(** * AsyncBaseCache: a verified model of the cache abstraction layer

    The development embeds [src/async-base-cache.ts] in Rocq.

    - JavaScript values of type [any] are modelled by [value]: the JSON data
      values (null, booleans, integral numbers, strings, arrays and plain
      objects).  Strings are sequences of code units below 256; numbers are
      the safe integers (see [print_num] and [encodable]).
    - [JSON.stringify], [JSON.parse], [ToString] and the MD5 digest of
      Node's [crypto] module are written out on these values, so that every
      method of the class can be evaluated on concrete inputs.
    - Objects used as dictionaries ([keyMap], [values], [results], [data],
      [items]) are the lists of their own enumerable properties, in the
      order in which JavaScript enumerates them.  An assignment [o[k] = v]
      is [put]: it keeps that order and creates no property under the
      name [__proto__]; a read [o[k]] is [obj_member]: it finds the
      members that a plain object inherits from [Object.prototype]; the
      walk of [_.forEach] is [forEach]: it goes by index over an object
      with a numeric [length].  The value [undefined] and the functions
      of [Object.prototype] are no values of the model: the places where
      a run meets them are marked in the definitions, and the statements
      that depend on them exclude them by hypothesis.
    - The abstract methods of the class form the type class [Backend]; the
      fields of an instance form the record [Cache]; the asynchronous
      methods, whose awaits follow one another, run in the monad [M]; the
      callbacks of [setValues] and [addValues], which nobody awaits, run on
      an explicit job queue. *)

From Stdlib Require Import Decimal DecimalFacts DecimalPos DecimalN.
From Stdlib Require Import ZArith NArith Bool Lia Arith Ascii String List.
From Stdlib Require Import Permutation.
Import ListNotations.

Local Open Scope list_scope.

(* ================================================================== *)
(** * Part I: definitions                                              *)
(* ================================================================== *)

(** ** JavaScript values *)

Unset Elimination Schemes.

Inductive value : Type :=
| VNull
| VBool (b : bool)
| VNum (n : Z)
| VStr (s : string)
| VArr (vs : list value)
| VObj (ps : list (string * value)).

Set Elimination Schemes.

(** The value [false], which the class uses as its absence sentinel. *)
Definition absent : value := VBool false.

(** [v === false] *)
Definition is_false (v : value) : bool :=
  match v with
  | VBool false => true
  | _ => false
  end.

(** ** Characters and text *)

Definition chars (s : string) : list ascii := list_ascii_of_string s.
Definition text (l : list ascii) : string := string_of_list_ascii l.

Definition dquote : ascii := "034"%char.
Definition backslash : ascii := "092"%char.

Definition code (c : ascii) : N := N_of_ascii c.

Definition hex_chars : list ascii := chars "0123456789abcdef".

Definition hex_digit (n : N) : ascii := nth (N.to_nat n) hex_chars "0"%char.

(** [sep]-separated concatenation, as [Array.prototype.join] and the
    element lists of [JSON.stringify]. *)
Fixpoint join (sep : list ascii) (parts : list (list ascii)) : list ascii :=
  match parts with
  | [] => []
  | [p] => p
  | p :: rest => p ++ sep ++ join sep rest
  end.

(** ** Decimal numerals *)

Fixpoint print_uint (d : uint) : list ascii :=
  match d with
  | Nil => []
  | D0 d => "0"%char :: print_uint d
  | D1 d => "1"%char :: print_uint d
  | D2 d => "2"%char :: print_uint d
  | D3 d => "3"%char :: print_uint d
  | D4 d => "4"%char :: print_uint d
  | D5 d => "5"%char :: print_uint d
  | D6 d => "6"%char :: print_uint d
  | D7 d => "7"%char :: print_uint d
  | D8 d => "8"%char :: print_uint d
  | D9 d => "9"%char :: print_uint d
  end.

(** Number::toString for a safe integer (at most 2^53 - 1 in absolute
    value): its decimal digits.  The other integers of [Z] are no numbers
    of the model: beyond 2^53 not every integer is a JavaScript number,
    and from 10^21 on JavaScript prints an exponent.  The values all of
    whose numbers are safe integers are the [encodable] ones. *)
Definition print_num (n : Z) : list ascii :=
  match n with
  | Zneg p => "-"%char :: print_uint (Pos.to_uint p)
  | _ => print_uint (N.to_uint (Z.to_N n))
  end.

Definition digit_of (c : ascii) : option (uint -> uint) :=
  match c with
  | "0"%char => Some D0
  | "1"%char => Some D1
  | "2"%char => Some D2
  | "3"%char => Some D3
  | "4"%char => Some D4
  | "5"%char => Some D5
  | "6"%char => Some D6
  | "7"%char => Some D7
  | "8"%char => Some D8
  | "9"%char => Some D9
  | _ => None
  end.

Definition is_digit (c : ascii) : bool :=
  match digit_of c with
  | Some _ => true
  | None => false
  end.

(** The longest run of digits at the head of the input. *)
Fixpoint take_digits (s : list ascii) : uint * list ascii :=
  match s with
  | [] => (Nil, [])
  | c :: r =>
      match digit_of c with
      | Some d => let (u, rest) := take_digits r in (d u, rest)
      | None => (Nil, s)
      end
  end.

(** The JSON grammar of the integer part: [0] or a digit run that does not
    start with [0]. *)
Definition int_literal (u : uint) : bool :=
  match u with
  | Nil => false
  | D0 Nil => true
  | D0 _ => false
  | _ => true
  end.

(** A fraction or an exponent follows; such numerals lie outside [VNum]. *)
Definition starts_fraction (s : list ascii) : bool :=
  match s with
  | "."%char :: _ => true
  | "e"%char :: _ => true
  | "E"%char :: _ => true
  | _ => false
  end.

(** ** JSON.stringify *)

(** QuoteJSONString, one code unit at a time. *)
Definition quote_char (c : ascii) : list ascii :=
  if Ascii.eqb c dquote then [backslash; dquote]
  else if Ascii.eqb c backslash then [backslash; backslash]
  else if N.eqb (code c) 8 then [backslash; "b"%char]
  else if N.eqb (code c) 9 then [backslash; "t"%char]
  else if N.eqb (code c) 10 then [backslash; "n"%char]
  else if N.eqb (code c) 12 then [backslash; "f"%char]
  else if N.eqb (code c) 13 then [backslash; "r"%char]
  else if N.ltb (code c) 32 then
    [backslash; "u"%char; "0"%char; "0"%char;
     hex_digit (N.div (code c) 16); hex_digit (N.modulo (code c) 16)]
  else [c].

Definition quote (s : string) : list ascii :=
  dquote :: flat_map quote_char (chars s) ++ [dquote].

Fixpoint print (v : value) : list ascii :=
  match v with
  | VNull => chars "null"
  | VBool true => chars "true"
  | VBool false => chars "false"
  | VNum n => print_num n
  | VStr s => quote s
  | VArr vs => "["%char :: join [","%char] (map print vs) ++ ["]"%char]
  | VObj ps =>
      "{"%char ::
        join [","%char]
          (map (fun p => quote (fst p) ++ ":"%char :: print (snd p)) ps)
        ++ ["}"%char]
  end.

Definition JSON_stringify (v : value) : string := text (print v).

(** ** JSON.parse *)

Definition is_ws (c : ascii) : bool :=
  N.eqb (code c) 32 || N.eqb (code c) 9 || N.eqb (code c) 10
  || N.eqb (code c) 13.

Fixpoint skip_ws (s : list ascii) : list ascii :=
  match s with
  | c :: r => if is_ws c then skip_ws r else s
  | [] => []
  end.

Definition hex_value (c : ascii) : option N :=
  let n := code c in
  if N.leb 48 n && N.leb n 57 then Some (n - 48)%N
  else if N.leb 97 n && N.leb n 102 then Some (n - 87)%N
  else if N.leb 65 n && N.leb n 70 then Some (n - 55)%N
  else None.

(** The code unit written [\uXXXX]; [None] when a digit is not
    hexadecimal or the code unit is 256 or more. *)
Definition unicode_escape (a b c d : ascii) : option ascii :=
  match hex_value a, hex_value b, hex_value c, hex_value d with
  | Some 0%N, Some 0%N, Some h, Some l => Some (ascii_of_N (16 * h + l)%N)
  | _, _, _, _ => None
  end.

Definition simple_escape (c : ascii) : option ascii :=
  if Ascii.eqb c dquote then Some dquote
  else if Ascii.eqb c backslash then Some backslash
  else
    match c with
    | "/"%char => Some "/"%char
    | "b"%char => Some "008"%char
    | "t"%char => Some "009"%char
    | "n"%char => Some "010"%char
    | "f"%char => Some "012"%char
    | "r"%char => Some "013"%char
    | _ => None
    end.

(** The characters of a string literal after its opening quote, up to and
    including the closing quote. *)
Fixpoint parse_string (s : list ascii) : option (list ascii * list ascii) :=
  match s with
  | [] => None
  | c :: r =>
      if Ascii.eqb c dquote then Some ([], r)
      else if Ascii.eqb c backslash then
        match r with
        | "u"%char :: h1 :: h2 :: h3 :: h4 :: r' =>
            match unicode_escape h1 h2 h3 h4, parse_string r' with
            | Some u, Some (body, rest) => Some (u :: body, rest)
            | _, _ => None
            end
        | e :: r' =>
            match simple_escape e, parse_string r' with
            | Some u, Some (body, rest) => Some (u :: body, rest)
            | _, _ => None
            end
        | [] => None
        end
      else if N.ltb (code c) 32 then None
      else
        match parse_string r with
        | Some (body, rest) => Some (c :: body, rest)
        | None => None
        end
  end.

(** An integer literal without sign, of a safe integer: beyond 2^53 - 1
    [JSON.parse] rounds to the nearest number, which [VNum] does not
    express. *)
Definition parse_nat (s : list ascii) : option (N * list ascii) :=
  let (u, rest) := take_digits s in
  if int_literal u && negb (starts_fraction rest)
     && (N.of_uint u <=? 9007199254740991)%N
  then Some (N.of_uint u, rest)
  else None.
----------
Using the entries above, output exactly the lines between the line holding "let n := code c in" and the line holding "express. *)", end lines included, and nothing more.

  let n := code c in
  if N.leb 48 n && N.leb n 57 then Some (n - 48)%N
  else if N.leb 97 n && N.leb n 102 then Some (n - 87)%N
  else if N.leb 65 n && N.leb n 70 then Some (n - 55)%N
  else None.

(** The code unit written [\uXXXX]; [None] when a digit is not
    hexadecimal or the code unit is 256 or more. *)
Definition unicode_escape (a b c d : ascii) : option ascii :=
  match hex_value a, hex_value b, hex_value c, hex_value d with
  | Some 0%N, Some 0%N, Some h, Some l => Some (ascii_of_N (16 * h + l)%N)
  | _, _, _, _ => None
  end.

Definition simple_escape (c : ascii) : option ascii :=
  if Ascii.eqb c dquote then Some dquote
  else if Ascii.eqb c backslash then Some backslash
  else
    match c with
    | "/"%char => Some "/"%char
    | "b"%char => Some "008"%char
    | "t"%char => Some "009"%char
    | "n"%char => Some "010"%char
    | "f"%char => Some "012"%char
    | "r"%char => Some "013"%char
    | _ => None
    end.

(** The characters of a string literal after its opening quote, up to and
    including the closing quote. *)
Fixpoint parse_string (s : list ascii) : option (list ascii * list ascii) :=
  match s with
  | [] => None
  | c :: r =>
      if Ascii.eqb c dquote then Some ([], r)
      else if Ascii.eqb c backslash then
        match r with
        | "u"%char :: h1 :: h2 :: h3 :: h4 :: r' =>
            match unicode_escape h1 h2 h3 h4, parse_string r' with
            | Some u, Some (body, rest) => Some (u :: body, rest)
            | _, _ => None
            end
        | e :: r' =>
            match simple_escape e, parse_string r' with
            | Some u, Some (body, rest) => Some (u :: body, rest)
            | _, _ => None
            end
        | [] => None
        end
      else if N.ltb (code c) 32 then None
      else
        match parse_string r with
        | Some (body, rest) => Some (c :: body, rest)
        | None => None
        end
  end.

(** An integer literal without sign, of a safe integer: beyond 2^53 - 1
    [JSON.parse] rounds to the nearest number, which [VNum] does not
    express. *)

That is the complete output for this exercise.